UNITED STATES
SECURITIES AND EXCHANGE COMMISSION
Washington, D.C. 20549
FORM 8-K
CURRENT REPORT
Pursuant to Section 13 or 15(d) of the
Securities Exchange Act of 1934
Date of Report (Date of earliest event reported): July 19, 2010
MASIMO CORPORATION
(Exact name of registrant as specified in its charter)
Delaware | 001-33642 | 33-0368882 | ||
(State or other jurisdiction of incorporation) | (Commission File Number) | (IRS Employer Identification No.) |
40 Parker Irvine, California | 92618 | |
(Address of principal executive offices) | (Zip Code) |
Registrant’s telephone number, including area code: (949) 297-7000
Not Applicable
(Former name or former address, if changed since last report)
Check the appropriate box below if the Form 8-K filing is intended to simultaneously satisfy the filing obligation of the registrant under any of the following provisions:
¨ | Written communications pursuant to Rule 425 under the Securities Act (17 CFR 230.425) |
¨ | Soliciting material pursuant to Rule 14a-12 under the Exchange Act (17 CFR 240.14a-12) |
¨ | Pre-commencement communications pursuant to Rule 14d-2(b) under the Exchange Act (17 CFR 240.14d-2(b)) |
¨ | Pre-commencement communications pursuant to Rule 13e-4(c) under the Exchange Act (17 CFR 240.13e-4(c)) |
Item 1.01. | Entry into a Material Definitive Agreement. |
Masimo Corporation (the “Company”) executed a Confidential Settlement Agreement and Mutual Release (the “Settlement Agreement”) with Hygia Health Services, Inc. (“Hygia”) regarding the caseHygia Health Services, Inc. v. Masimo Corporation (the “Lawsuit”) filed in the United States District Court for the Northern District of Alabama, Southern Division (the “Court”).
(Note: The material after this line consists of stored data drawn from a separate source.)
Lemma HasPrefix_spec s prefix :
  HasPrefix s prefix = true <-> starts_with s prefix.
Proof.
  unfold HasPrefix, starts_with.
  rewrite andb_true_iff, Nat.leb_le, String.eqb_eq. split.
  - intros [Hle Hsub].
    exists (String.substring (String.length prefix)
              (String.length s - String.length prefix) s).
    pose proof (substring_split s (String.length prefix) Hle) as Hsplit.
    by rewrite Hsub in Hsplit.
  - intros [t ->]. rewrite str_length_app. split; [lia|].
    apply substring_app_l.
Qed.

Lemma HasSuffix_false s suffix :
  HasSuffix s suffix = false <-> ~ ends_in s suffix.
Proof.
  rewrite <- HasSuffix_spec. destruct (HasSuffix s suffix); naive_solver.
Qed.
End StringFacts.

(** ** [buildAgeArgs] *)

Lemma has_empty_In l : has_empty l = true <-> "" ∈ l.
Proof.
  unfold has_empty. rewrite existsb_exists. setoid_rewrite <- list_elem_of_In.
  split.
  - intros (s & Hin & Heq). apply String.eqb_eq in Heq. by subst.
  - intros Hin. exists "". split; [done|]. apply String.eqb_refl.
Qed.

Lemma append_recipients rs init :
  fold_left (fun acc r => acc ++ ["-r"; r]) rs init = init ++ recipient_args rs.
Proof.
  revert init. induction rs as [|r rs IH]; intros init; simpl.
  - by rewrite app_nil_r.
  - rewrite IH. by rewrite <- app_assoc.
Qed.

Lemma length_recipient_args rs :
  length (recipient_args rs) = (2 * length rs)%nat.
Proof. induction rs as [|r rs IH]; simpl; [done|]. rewrite IH. lia. Qed.

Lemma map_index_encrypt_r : map_index encryptFlags "-r" = true.
Proof. reflexivity. Qed.

Lemma map_index_encrypt_o : map_index encryptFlags "-o" = true.
Proof. reflexivity. Qed.

(** The loop on the part of the arguments that follows the output: at an
    even index before the last two it meets ["-r"], elsewhere a recipient or
    the input. *)
Lemma check_recipients n input rs i :
  i mod 2 = 0 ->
  i + 2 * Z.of_nat (length rs) + 1 = n ->
  buildAgeArgs_check n i (recipient_args rs ++ [input])
  = if has_empty (rs ++ [input]) then Some empty_argument else None.
Proof.
  revert i. induction rs as [|r rs IH]; intros i Heven Hn.
  - simpl in *.
    replace ((i mod 2 =? 0) && (i <? n - 2)) with false
      by (symmetry; apply andb_false_iff; right; lia).
    by destruct (String.eqb input "").
  - cbn [recipient_args flat_map app buildAgeArgs_check].
    fold (recipient_args rs).
    replace ((i mod 2 =? 0) && (i <? n - 2)) with true
      by (symmetry; apply andb_true_iff; split;
          [apply Z.eqb_eq; done | apply Z.ltb_lt; simpl length in Hn; lia]).
    rewrite map_index_encrypt_r. cbn [negb].
    replace (((i + 1) mod 2 =? 0) && (i + 1 <? n - 2)) with false
      by (symmetry; apply andb_false_iff; left; apply Z.eqb_neq;
          Z.to_euclidean_division_equations; lia).
    cbn [has_empty existsb].
    destruct (String.eqb r ""); [done|]. cbn [orb].
    replace (i + 1 + 1) with (i + 2) by lia.
    apply IH.
    + Z.to_euclidean_division_equations; lia.
    + simpl length in Hn. lia.
Qed.

Lemma check_ageArgs output input rs :
  buildAgeArgs_check (Z.of_nat (length (expected_ageArgs output input rs))) 0
    (expected_ageArgs output input rs)
  = if has_empty (output :: rs ++ [input]) then Some empty_argument else None.
Proof.
  set (n := Z.of_nat (length (expected_ageArgs output input rs))).
  assert (Hn : n = 2 * Z.of_nat (length rs) + 3).
  { unfold n, expected_ageArgs. rewrite !length_app, length_recipient_args.
    simpl length. lia. }
  unfold expected_ageArgs. cbn [app buildAgeArgs_check].
  replace ((0 mod 2 =? 0) && (0 <? n - 2)) with true
    by (symmetry; apply andb_true_iff; split; [done | apply Z.ltb_lt; lia]).
  rewrite map_index_encrypt_o. cbn [negb].
  replace (((0 + 1) mod 2 =? 0) && (0 + 1 <? n - 2)) with false by done.
  cbn [has_empty existsb].
  destruct (String.eqb output ""); [done|]. cbn [orb].
  apply check_recipients; [done | lia].
Qed.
The Settlement Agreement was deemed entered into and became effective on July 19, 2010, the date the Court entered an Order Granting Consent Dismissal and Permanent Injunction.
Pursuant to the Settlement Agreement, the Company and Hygia have resolved on mutually agreeable terms a dispute concerning the prior reprocessing by Hygia of certain pulse oximeter sensor devices manufactured and sold by the Company. Under the Settlement Agreement, Hygia agreed to discontinue, among other things, reprocessing, selling, exporting or otherwise transferring any of the Company’s pulse oximeter devices originally designated by the Company as for “Single Use Only” and/or any other Company-compatible cables or sensors for a period of two years. The Company and Hygia each also agreed to release all of its respective claims against the other party that were incurred prior to July 13, 2010. The Settlement Agreement further provides that the Company and Hygia will each bear its own fees, costs and expenses relating to the Lawsuit.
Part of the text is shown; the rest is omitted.